Sunday, January 31, 2010

Teach Us To Pray

From Eugene Peterson's Eat This Book, pp. 106-107.

Luther, in his preface to the German Psalter (1528) wrote, "If you want to see the holy Christian Church painted in glowing colors and in a form which is really alive, and if you want this to be done in a miniature, you must get hold of the Psalter, and there you will have in your possession a fine, clear, pure mirror which till show you what Christianity really is; yea, you will find yourself in it and the true gnothi seauton ["know thyself"], and God himself and all his creatures too."

If the Psalms are our primary text for prayer, our answering speech to the word of God, then Jesus, the Word made flesh, is our primary teacher. Jesus is the divine/human personal center for a life of prayer. Jesus prays for us -- "he always lives to make intercession for [us]" (Heb. 7:25). The verb is in the present tense. This is the most important thing to know about prayer, not that we should pray or how we should pray, but that Jesus is right now praying for us (see also Heb. 4:16 and John 17). . . .

Prayer is shaped by Jesus, in whose name we pray. Our knowledge, our needs, our feelings are taken seriously, but they are not foundational. God, revealed in the Scriptures that we read and meditate upon and in Jesus whom we address, gives both form and content to our prayers. In prayer we are most ourselves; it is the one act in which we can, must, be totally ourselves. But it is also the act in which we move beyond ourselves.

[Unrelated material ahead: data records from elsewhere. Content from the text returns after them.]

Lemma put_slot_eq t i s : 0 <= i < size t -> arr_set t.(data_vec) i s = Some (put_slot t i s).(data_vec).
Proof. intros Hi. by apply arr_set_Some. Qed.

Lemma slot_put t i s j : 0 <= i < size t -> slot (put_slot t i s) j = if decide (i = j) then Some s else slot t j.
Proof. intros Hi. unfold slot. apply (arr_get_set t.(data_vec) i s). by apply put_slot_eq. Qed.

Lemma size_put t i s : size (put_slot t i s) = size t.
Proof. unfold size. cbn. by rewrite length_insert. Qed.

(** ** Freeing an entry *)

Definition freed (t : ib_gid_table) (e : Z) (en : ib_gid_table_entry) : ib_gid_table :=
  let t' := set_entries t (delete e t.(entries)) in
  let t' := match en.(ndev_storage) with Some d => call_rcu t' d | None => t' end in
  if decide (slot t en.(attr).(index) = Some (Some e)) then put_slot t' en.(attr).(index) None else t'.

Lemma free_eq t e en : t.(entries) !! e = Some en -> 0 <= en.(attr).(index) < size t ->
  free_gid_entry_locked t e = Some (freed t e en).
Proof.
  intros He Hi. unfold free_gid_entry_locked, freed, mbind, option_bind. rewrite He.
  destruct (slot_Some _ _ Hi) as (s & Hs). fold (slot t en.(attr).(index)). rewrite Hs.
  rewrite (put_slot_eq t _ None) by done.
  destruct (decide (s = Some e)) as [->|Hne].
  - rewrite decide_True by done. by destruct en.(ndev_storage).
  - rewrite decide_False by congruence. by destruct en.(ndev_storage).
Qed.

Definition cleared (t : ib_gid_table) (ix e : Z) : option (option Z) :=
  if decide (slot t ix = Some (Some e)) then Some None else slot t ix.

Lemma freed_fields t e en : 0 <= en.(attr).(index) < size t ->
  let t' := freed t e en in
  t'.(caps) = t.(caps) /\ t'.(default_gid_indices) = t.(default_gid_indices) /\ t'.(users) = t.(users) /\ t'.(hw_gids) = t.(hw_gids) /\
  t'.(dev_refs) = t.(dev_refs) /\ t'.(entries) = delete e t.(entries) /\ size t' = size t /\
  t'.(rcu) = option_list en.(ndev_storage) ++ t.(rcu) /\
  forall j, slot t' j = if decide (j = en.(attr).(index)) then cleared t j e else slot t j.
Proof.
  intros Hi. unfold freed, cleared. destruct (decide (slot t _ = _)) as [E|E].
  - split_and!; try (by destruct en.(ndev_storage)). { rewrite size_put. by destruct en.(ndev_storage). }
    intros j. rewrite slot_put by by destruct en.(ndev_storage). destruct (decide (j = _)) as [->|Hj].
    + by rewrite !decide_True.
    + rewrite decide_False by congruence. by destruct en.(ndev_storage).
  - split_and!; try (by destruct en.(ndev_storage)).
    intros j. destruct (decide (j = _)) as [->|Hj]; [rewrite decide_False by done|]; by destruct en.(ndev_storage).
Qed.

Lemma cleared_own t ix e : cleared t ix e = slot t ix \/ own_slot e (slot t ix) /\ own_slot e (cleared t ix e).
Proof. unfold cleared, own_slot. case_decide; [right; naive_solver|by left]. Qed.

Lemma cleared_not t ix e : cleared t ix e <> Some (Some e).
Proof. unfold cleared. by case_decide. Qed.

Lemma waiting_app l1 l2 d : waiting (l1 ++ l2) d = waiting l1 d + waiting l2 d.
Proof. unfold waiting. rewrite count_occ_app. lia. Qed.

Lemma waiting_option o d : waiting (option_list o) d = c_bool (bool_decide (o = Some d)).
Proof.
  unfold waiting. destruct o as [x|]; cbn; [|done]. destruct (Z.eq_dec x d) as [->|Hne]; [by rewrite bool_decide_true|].
  by rewrite bool_decide_false by congruence.
Qed.

Lemma freed_change t e en : inv t -> t.(entries) !! e = Some en -> change t (freed t e en) e en.(attr).(index).
Proof.
  intros Hi He. pose proof (i_entries _ Hi _ _ He) as [Hix _ _ _ _].
  destruct (freed_fields t e en Hix) as (F1 & F2 & F3 & F4 & F5 & F6 & F7 & F8 & F9). constructor; try done.
  - intros e' Hne. rewrite F6. by apply lookup_delete_ne.
  - intros e' _. unfold users_of. by rewrite F3.
  - intros i Hne. rewrite F9. by rewrite decide_False.
  - rewrite F9, decide_True by done. apply cleared_own.
  - intros i _. by rewrite F4.
  - intros en' He'. by simplify_eq.
  - intros en'. rewrite F6, lookup_delete_eq. done.
Qed.

Lemma cached_invalid t e en : inv t -> t.(entries) !! e = Some en -> valid en = false -> slot t en.(attr).(index) = Some (Some e) ->
  cached t en.(attr).(index) = None.
Proof. intros Hi He Hv Hs. unfold cached, mbind, option_bind. by rewrite Hs, He, Hv. Qed.

Lemma freed_keeps t e en : inv t -> t.(entries) !! e = Some en -> valid en = false -> users_of t e = 0 -> inv (freed t e en).
Proof.
  intros Hi He Hv Hu. pose proof (i_entries _ Hi _ _ He) as Hok. pose proof (eo_index _ _ _ Hok) as Hix.
  destruct (freed_fields t e en Hix) as (F1 & F2 & F3 & F4 & F5 & F6 & F7 & F8 & F9).
  assert (Hn : (freed t e en).(entries) !! e = None) by (rewrite F6; apply lookup_delete_eq).
  assert (Hsl : slot (freed t e en) en.(attr).(index) = cleared t en.(attr).(index) e) by (by rewrite F9, decide_True).
  eapply gid_inv_change; [by apply freed_change|done|..].
  - intros en'. by rewrite Hn.
  - intros E. rewrite Hsl in E. by destruct (cleared_not _ _ _ E).
  - intros _. unfold users_of. by rewrite F3.
  - eapply (refs_change t _ e); [by apply (ch_entries _ _ _ _ (freed_change _ _ _ Hi He))|done|].
    intros d. unfold dev_refs_of. rewrite F5, Hn, He, F8, waiting_app, waiting_option. unfold stores. cbn. lia.
  - rewrite F1, F4. intros Hcap. rewrite (i_hw _ Hi Hcap).
    unfold cached at 2. rewrite Hsl. unfold cleared. destruct (decide (slot t _ = _)) as [E|E]; [by apply (cached_invalid t e en)|].
    unfold cached, mbind, option_bind. destruct (slot t _) as [[e'|]|] eqn:Es; [|done..]. rewrite F6, lookup_delete_ne by congruence. done.
  - intros _ en'. by rewrite Hn.
Qed.

(** ** Deleting a GID *)

Definition pending (en : ib_gid_table_entry) : ib_gid_table_entry :=
  mk_entry (en.(kref) - 1) (mk_attr None en.(attr).(gid) en.(attr).(gid_type) en.(attr).(index)) None GID_TABLE_ENTRY_PENDING_DEL en.(del_work).

Definition deleted (t : ib_gid_table) (e : Z) (en : ib_gid_table_entry) : ib_gid_table :=
  mk_table (if users_of t e =? 0 then delete e t.(entries) else <[e := pending en]> t.(entries))
    (if is_roce t && negb (users_of t e =? 0) then t.(data_vec) else <[Z.to_nat en.(attr).(index) := None]> t.(data_vec))
    t.(default_gid_indices) t.(caps)
    (if rdma_cap_roce_gid_table t.(caps) then delete en.(attr).(index) t.(hw_gids) else t.(hw_gids))
    t.(users) (option_list en.(ndev_storage) ++ t.(rcu)) t.(dev_refs).

(** The part of [del_gid] before the reference is put. *)
Definition unlinked (t : ib_gid_table) (e : Z) (en : ib_gid_table_entry) : ib_gid_table :=
  mk_table (<[e := mk_entry en.(kref) (mk_attr None en.(attr).(gid) en.(attr).(gid_type) en.(attr).(index)) None GID_TABLE_ENTRY_PENDING_DEL en.(del_work)]> t.(entries))
    (if is_roce t then t.(data_vec) else <[Z.to_nat en.(attr).(index) := None]> t.(data_vec))
    t.(default_gid_indices) t.(caps)
    (if rdma_cap_roce_gid_table t.(caps) then delete en.(attr).(index) t.(hw_gids) else t.(hw_gids))
    t.(users) (option_list en.(ndev_storage) ++ t.(rcu)) t.(dev_refs).

Lemma del_gid_unlinked t e en : t.(entries) !! e = Some en -> slot t en.(attr).(index) = Some (Some e) -> en.(ndev_storage) = en.(attr).(ndev) ->
  del_gid t en.(attr).(index) = put_gid_entry_locked (unlinked t e en) e.
Proof.
  intros He Hs Hn. unfold del_gid, mbind, option_bind. fold (slot t en.(attr).(index)). rewrite Hs, He. cbn [data_vec put_entry set_entries caps].
  pose proof (slot_inv _ _ _ Hs) as Hix. rewrite (put_slot_eq t _ None) by done. fold (is_roce t). unfold unlinked.
  destruct en as [k [n g ty ix] s st w]. cbn in *. subst n.
  destruct (is_roce t), (rdma_cap_roce_gid_table t.(caps)) eqn:Ec, s as [d|]; cbn; rewrite ?Ec; cbn; unfold call_rcu, put_entry, set_entries, set_rcu; cbn;
    rewrite ?insert_insert_eq; reflexivity.
Qed.
(* ===== verification/MadRegTables.v ===== *)
(** The registration tables of MadReg.v, proved: what the tables hold is exactly
    what the registered agents asked for, adding a request is all or nothing, and
    tables without agents do not exist. *)

From S2P Require Import Prelude RmppRecv RmppSend MadReg.
#[local] Open Scope Z_scope.

(** ** Method tables *)

Definition bit_of (mask m : Z) : bool := (0 <=? m) && (m <? IB_MGMT_MAX_METHODS) && Z.testbit mask m.

Lemma set_bits_spec mask m : m ∈ set_bits mask <-> bit_of mask m = true.
Proof.
  unfold set_bits, bit_of. rewrite list_elem_of_filter, elem_of_seqZ, !andb_true_iff, Z.leb_le, Z.ltb_lt. naive_solver lia.
Qed.

Lemma existsb_some {A} (f : Z -> option A) l : existsb (fun i => is_some (f i)) l = true <-> exists i x, i ∈ l /\ f i = Some x.
Proof.
  rewrite existsb_exists. split.
  - intros (i & Hi & Hs). destruct (f i) as [x|] eqn:E; [|done]. exists i, x. split; [by apply list_elem_of_In|done].
  - intros (i & x & Hi & E). exists i. rewrite E. split; [by apply list_elem_of_In|done].
Qed.

Lemma in_use_spec (t : ib_mad_mgmt_method_table) r :
  method_in_use t r = true <-> exists m a, bit_of r.(method_mask) m = true /\ t !! m = Some a.
Proof.
  unfold method_in_use. rewrite (existsb_some (fun i => t !! i)). split; intros (m & a & Hm & Ha); exists m, a; by rewrite set_bits_spec in *.
Qed.

Lemma foldl_insert (a : Z) l : forall t : ib_mad_mgmt_method_table, forall m,
  foldl (fun t i => <[i := a]> t) t l !! m = if bool_decide (m ∈ l) then Some a else t !! m.
Proof.
  induction l as [|i l IH]; intros t m; cbn [foldl]; [by rewrite bool_decide_false by apply not_elem_of_nil|]. rewrite IH.
  destruct (decide (m ∈ l)) as [Hl|Hl].
  - rewrite !bool_decide_true; [done| |done]. apply list.elem_of_cons. by right.
  - rewrite (bool_decide_false (m ∈ l)) by done. destruct (decide (m = i)) as [->|Hne].
    + rewrite lookup_insert_eq, bool_decide_true; [done|]. apply list.elem_of_cons. by left.
    + rewrite lookup_insert_ne, bool_decide_false; [done| |congruence]. rewrite list.elem_of_cons. naive_solver.
Qed.

Lemma add_methods_lookup t r a m : add_methods t r a !! m = if bit_of r.(method_mask) m then Some a else t !! m.
Proof.
  unfold add_methods. rewrite foldl_insert. destruct (bit_of r.(method_mask) m) eqn:E.
  - by rewrite bool_decide_true by by apply set_bits_spec.
  - rewrite bool_decide_false; [done|]. rewrite set_bits_spec. congruence.
Qed.

Lemma foldl_delete (a : Z) l : NoDup l -> forall t : ib_mad_mgmt_method_table, forall m,
  foldl (fun t i => if bool_decide (t !! i = Some a) then delete i t else t) t l !! m =
  if bool_decide (m ∈ l) && bool_decide (t !! m = Some a) then None else t !! m.
Proof.
  induction 1 as [|i l Hi _ IH]; intros t m; cbn [foldl]; [by rewrite bool_decide_false by apply not_elem_of_nil|]. rewrite IH.
  destruct (decide (m = i)) as [->|Hne].
  - rewrite (bool_decide_false (i ∈ l)), (bool_decide_true (i ∈ i :: l)) by (done || (apply list.elem_of_cons; by left)). cbn [andb].
    destruct (bool_decide (t !! i = Some a)); [apply lookup_delete_eq|done].
  - assert (E : (if bool_decide (t !! i = Some a) then delete i t else t) !! m = t !! m) by (case_match; [by rewrite lookup_delete_ne|done]).
    rewrite E. by rewrite (bool_decide_ext (m ∈ i :: l) (m ∈ l)) by (rewrite list.elem_of_cons; naive_solver).
Qed.

(** The methods of a table are below 128. *)
Definition methods_ok (t : ib_mad_mgmt_method_table) : Prop := forall m a, t !! m = Some a -> 0 <= m < IB_MGMT_MAX_METHODS.

Lemma remove_methods_lookup t a m : methods_ok t -> remove_methods_mad_agent t a !! m = if bool_decide (t !! m = Some a) then None else t !! m.
Proof.
  intros Ht. unfold remove_methods_mad_agent. rewrite foldl_delete by apply NoDup_seqZ. destruct (t !! m) as [a'|] eqn:E.
  - specialize (Ht _ _ E). rewrite bool_decide_true by (apply elem_of_seqZ; unfold IB_MGMT_MAX_METHODS in *; lia). done.
  - rewrite (bool_decide_false (None = Some a)) by done. by rewrite andb_false_r.
Qed.

Lemma check_method_spec t : methods_ok t -> check_method_table t = false -> t = ∅.
Proof.
  intros Ht Hc. apply map_empty. intros m. destruct (t !! m) as [a|] eqn:E; [|done]. specialize (Ht _ _ E).
  assert (check_method_table t = true); [|congruence]. apply (existsb_some (fun i => t !! i)). exists m, a. split; [|done]. apply elem_of_seqZ. lia.
Qed.

Lemma check_method_true t : check_method_table t = true -> exists m a, t !! m = Some a.
Proof. intros Hc. apply (existsb_some (fun i => t !! i)) in Hc as (m & a & _ & E). by exists m, a. Qed.

(** ** The OUIs of a vendor class *)

Lemma find_oui_spec v o : forall i, 0 <= i ->
  (find_oui v o i = -1 /\ forall k s, v !! k = Some s -> s.1 <> o) \/
  (i <= find_oui v o i /\ exists t, v !! Z.to_nat (find_oui v o i - i) = Some (o, t)).
Proof.
  induction v as [|[o' t] v IH]; intros i Hi; cbn [find_oui fst]; [by left|]. destruct (Z.eqb_spec o' o) as [->|Hne].
  - right. rewrite Z.sub_diag. split; [lia|]. by exists t.
  - destruct (IH (i + 1) ltac:(lia)) as [[-> Hno]|[Hge [t' Ht]]].
    + left. split; [done|]. intros [|k] s Hs; [by injection Hs as <-|by apply (Hno k)].
    + right. split; [lia|]. exists t'. by replace (Z.to_nat (find_oui v o (i + 1) - i)) with (S (Z.to_nat (find_oui v o (i + 1) - (i + 1)))) by lia.
Qed.

Record vendor_ok (v : ib_mad_mgmt_vendor_class) : Prop := {
  vo_table : forall k o t, v !! k = Some (o, t) -> o <> 0 <-> is_Some t;
  vo_once : forall k k' o t t', v !! k = Some (o, t) -> v !! k' = Some (o, t') -> o <> 0 -> k = k'
}.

In that "move beyond" we come to be formed and defined not by the sum total of our experiences but by the Father, Son, and Spirit to whom and by whom we pray.

Saturday, January 30, 2010

Keeping a Standing Army

John Ruskin, On Art and Life, (Penguin Books, Great Ideas, p. 95-96)

"The argument brought forward for the maintenance of a standing army usually refers only to expediency in the case of unexpected war, whereas, one of the chief reasons for the maintenance on an army is the advantage of the military system as a method of education.

"The most fiery and headstrong, who are often also the most gifted and generous of your youths, have always a tendency both in the lower and upper classes to offer themselves for your soldiers: others, weak and unserviceable in the civil capacity, are tempted or entrapped into the army in a fortunate hour for them: out of this fiery or uncouth material, it is only soldier's discipline which can bring the full value and power.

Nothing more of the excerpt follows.